RCASA’s Wednesday Outreach: Talking to your teens about making healthy sexual choices

In Outreach, Sexual Assault Awareness on February 17, 2010 at 10:46 am

One of the most powerful ways you can encourage your children to become successful, happy, and contributing adults is to teach them good decision making and then  allow them to make their own decisions. The decisions that your children make as they approach adulthood dictate the people they become and the life paths they choose. Unfortunately, popular culture has different ideas about your children’s decision making. Popular culture wants to make your children’s decisions for them; what they wear, what they eat and drink, what television and movies they watch, what video games they play, and what music they listen to.

You can help your children learn good decision making by coaching them through decisions.  After the decision, help them judge how good the decision was and, if the decision turned out to be a poor one, what they can learn from it in the future. You can also present your children with hypothetical situations that they are likely to face and engage them in a conversation about how they would make a decision. Of course, children won’t always make such deliberate decisions, particularly when they’re young, but if you coach them and give them experience with good decision making, they’ll use it more as they gain maturity.1

Teens need to understand that healthy sexuality is all about making their own healthy decisions and choices. They need to feel empowered to control their own sexuality. If they don’t, they are at risk for bowing to peer pressure, coercion, abuse, and engaging in risky sexual behavior. Teach your teen how to make informed decisions about their sexual health.
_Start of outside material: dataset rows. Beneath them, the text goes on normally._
(* ===== verification/WalExample.v ===== *)
(** * An instance of the external types

    A calendar, a clock and the JSON literals for which [ExternalLaws] holds: dates and
    times are the values in the ranges of the [time] crate.  The witnesses of the theorems
    about the log are evaluated on it. *)

From S2P Require Import Prelude.
From S2P Require Import Bytes.
From S2P Require Import BinaryIo.
From S2P Require Import WalTypes.

(** The values of [A] that pass a check, and their constructor. *)
Definition checked {A} (f : A -> bool) : Type := { x : A | f x = true }.

Definition check {A} (f : A -> bool) (x : A) : option (checked f) :=
  match bool_dec (f x) true with left p => Some (exist _ x p) | right _ => None end.

Lemma check_proj {A} (f : A -> bool) (d : checked f) : check f (`d) = Some d.
Proof.
  destruct d as [x p]. unfold check. cbn. destruct (bool_dec (f x) true) as [q|q]; [|done].
  do 2 f_equal. apply Eqdep_dec.UIP_dec, bool_dec.
Qed.

Definition date_valid (d : Z * Month * Z) : bool :=
  let '(y, m, day) := d in (-9999 <=? y) && (y <=? 9999) && (1 <=? day) && (day <=? days_in_month y m).

Definition time_valid (t : Z * Z * Z * Z) : bool :=
  let '(h, m, s, n) := t in
  (0 <=? h) && (h <=? 23) && (0 <=? m) && (m <=? 59) && (0 <=? s) && (s <=? 59) &&
  (0 <=? n) && (n <=? 999999999).

Definition offset_valid (s : Z) : bool := (-93599 <=? s) && (s <=? 93599).

(** The JSON literals. *)
Inductive json_literal : Type := JNull | JTrue | JFalse.

#[export] Instance json_literal_eq_dec : EqDecision json_literal.
Proof. solve_decision. Defined.

Definition literal_text (j : json_literal) : list Z :=
  match j with
  | JNull => [110; 117; 108; 108]
  | JTrue => [116; 114; 117; 101]
  | JFalse => [102; 97; 108; 115; 101]
  end.

Definition literal_parse (s : list Z) : option json_literal :=
  find (fun j => bool_decide (literal_text j = s)) [JNull; JTrue; JFalse].

Definition example_types : ExternalTypes := {|
  Date := checked date_valid;
  date_year d := fst (fst (`d));
  date_month d := snd (fst (`d));
  date_day d := snd (`d);
  from_calendar_date y m d := check date_valid (y, m, d);
  Time := checked time_valid;
  time_hour t := fst (fst (fst (`t)));
  time_minute t := snd (fst (fst (`t)));
  time_second t := snd (fst (`t));
  time_nanosecond t := snd (`t);
  from_hms_nano h m s n := check time_valid (h, m, s, n);
  UtcOffset := checked offset_valid;
  whole_seconds o := `o;
  as_hms o := (Z.quot (`o) 3600, Z.quot (Z.rem (`o) 3600) 60, Z.rem (Z.rem (`o) 3600) 60);
  from_whole_seconds s := check offset_valid s;
  PrimitiveDateTime := checked date_valid * checked time_valid;
  pdt_new d t := (d, t);
  pdt_date := fst;
  pdt_time := snd;
  OffsetDateTime := checked date_valid * checked time_valid * checked offset_valid;
  assume_offset p o := (p, o);
  odt_date o := fst (fst o);
  odt_time o := snd (fst o);
  odt_offset := snd;
  JsonValue := json_literal;
  json_to_string := literal_text;
  json_from_str := literal_parse
|}.

Lemma example_laws : @ExternalLaws example_types.
Proof.
  constructor; cbn.
  - intros d. rewrite <- (check_proj _ d). by destruct d as [[[? ?] ?] ?].
  - intros [[[y m] d] p]. cbn in *. bool_prop. assert (days_in_month y m <= 31).
    { unfold days_in_month. destruct m; try lia. destruct (is_leap_year y); lia. }
    unfold in_signed, in_unsigned. lia.
  - intros t. rewrite <- (check_proj _ t). by destruct t as [[[[? ?] ?] ?] ?].
  - intros [[[[h m] s] n] p]. cbn in *. bool_prop. unfold in_unsigned. lia.
  - intros o. apply check_proj.
  - intros [s p]. cbn in *. unfold offset_valid in p. bool_prop. unfold in_signed. lia.
  - intros [s p] h m sec [= <- <- <-]. cbn. pose proof (Z.quot_rem' s 3600). pose proof (Z.quot_rem' (Z.rem s 3600) 60). lia.
  - by intros [].
  - by intros [[] ?].
  - intros []; split; try done; cbn; repeat (apply Forall_cons; split; [done|]); constructor.
Qed.

(** A lossless compressor for a repetitive end: the trailing run of a byte becomes the byte
    and a count. *)
Fixpoint run (b : Z) (l : list Z) : nat :=
  match l with [] => O | x :: l' => if x =? b then S (run b l') else O end.

Definition run_compress (p : list Z) : list Z :=
  match reverse p with
  | [] => []
  | b :: l =>
      let k := Z.min (Z.of_nat (run b (b :: l))) (2 ^ 32 - 1) in
      take (length p - Z.to_nat k) p ++ [b] ++ le_bytes 4 k
  end.

Definition run_decompress (z : list Z) : list Z :=
  match drop (length z - 5) z with
  | [] => []
  | b :: count => take (length z - 5) z ++ replicate (Z.to_nat (le_value count)) b
  end.

Lemma run_take b l k : (k <= run b l)%nat -> take k l = replicate k b /\ (k <= length l)%nat.
Proof.
  revert l. induction k as [|k IH]; intros [|x l] Hk; cbn in *; try lia; [split; [done|lia]..|].
  destruct (Z.eqb_spec x b) as [->|]; [|lia]. destruct (IH l) as [-> ?]; [lia|]. split; [done|lia].
Qed.

Lemma run_law p : run_decompress (run_compress p) = p.
Proof.
  unfold run_compress. destruct (reverse p) as [|b l] eqn:E.
  { apply (f_equal reverse) in E. by rewrite reverse_involutive in E. }
  set (k := Z.min _ _). destruct (run_take b (b :: l) (Z.to_nat k)) as [Ht Hl]; [lia|].
  rewrite <- E in Ht, Hl. rewrite length_reverse in Hl. apply (f_equal reverse) in Ht.
  rewrite reverse_replicate in Ht. unfold run_decompress.
  assert (Hn : length (take (length p - Z.to_nat k) p ++ [b] ++ le_bytes 4 k) = (length p - Z.to_nat k + 5)%nat).
  { rewrite !length_app, length_take, length_le_bytes. cbn. lia. }
  rewrite Hn. replace (_ + 5 - 5)%nat with (length p - Z.to_nat k)%nat by lia.
  assert (Hm : length (take (length p - Z.to_nat k) p) = (length p - Z.to_nat k)%nat) by (rewrite length_take; lia).
  rewrite drop_app_length', take_app_length' by done. cbn [app]. rewrite le_value_bytes by lia.
  rewrite <- Ht, take_reverse, reverse_involutive. apply take_drop.
Qed.

Lemma run_bytes p : Forall byte p -> Forall byte (run_compress p).
Proof.
  intros Hp. unfold run_compress. pose proof Hp as Hr%Forall_reverse. destruct (reverse p) as [|b l]; [done|].
  apply Forall_cons in Hr as [Hb _]. rewrite !Forall_app. split_and!; [by apply Forall_take|by constructor|].
  apply le_bytes_byte.
Qed.

Lemma run_out z : Forall byte z -> Forall byte (run_decompress z).
Proof.
  intros Hz. unfold run_decompress. pose proof (Forall_drop byte (length z - 5) z Hz) as Hd.
  destruct (drop _ z) as [|b count]; [done|]. apply Forall_cons in Hd as [Hb _].
  apply Forall_app. split; [by apply Forall_take|by apply Forall_replicate].
Qed.

(** The same after a shared dictionary. *)
Definition dict_compress (dict p : list Z) : list Z :=
  if decide (take (length dict) p = dict) then 1 :: run_compress (drop (length dict) p) else 0 :: run_compress p.

Definition dict_decompress (dict z : list Z) : list Z :=
  match z with
  | [] => []
  | m :: z' => if m =? 1 then dict ++ run_decompress z' else run_decompress z'
  end.

Lemma dict_law dict p : dict_decompress dict (dict_compress dict p) = p.
Proof.
  unfold dict_compress, dict_decompress. case_decide as E; cbn; rewrite run_law; [|done].
  rewrite <- E at 1. apply take_drop.
Qed.

Lemma dict_bytes dict p : Forall byte p -> Forall byte (dict_compress dict p).
Proof.
  intros Hp. unfold dict_compress. case_decide; apply Forall_cons; (split; [done|]); apply run_bytes; [|done].
  by apply Forall_drop.
Qed.

Lemma dict_out dict z : Forall byte dict -> Forall byte z -> Forall byte (dict_decompress dict z).
Proof.
  intros Hd Hz. unfold dict_decompress. destruct Hz as [|m z Hm Hz]; [done|].
  destruct (m =? 1); [apply Forall_app; split; [done|]|]; by apply run_out.
Qed.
  • Help your teen determine what their sexual limits are and how they can communicate their values and decisions.
  • Talk about respecting the limits of others.
  • Talk about rape. Make it clear that forced or coerced sex is both hurtful and illegal. No one has a right to force someone else to have sex.
  • Discuss how alcohol and drugs can influence a person’s ability to make good, safe decisions.
  • Help your teen develop strategies for dealing with peer pressure.
  • If your teen plans to be sexually active, make contraception options available.

Sexual development and sexual play are natural and healthy processes in children, from toddlers through childhood and into adolescence. Make sure your child is armed with good information and the ability to make good choices.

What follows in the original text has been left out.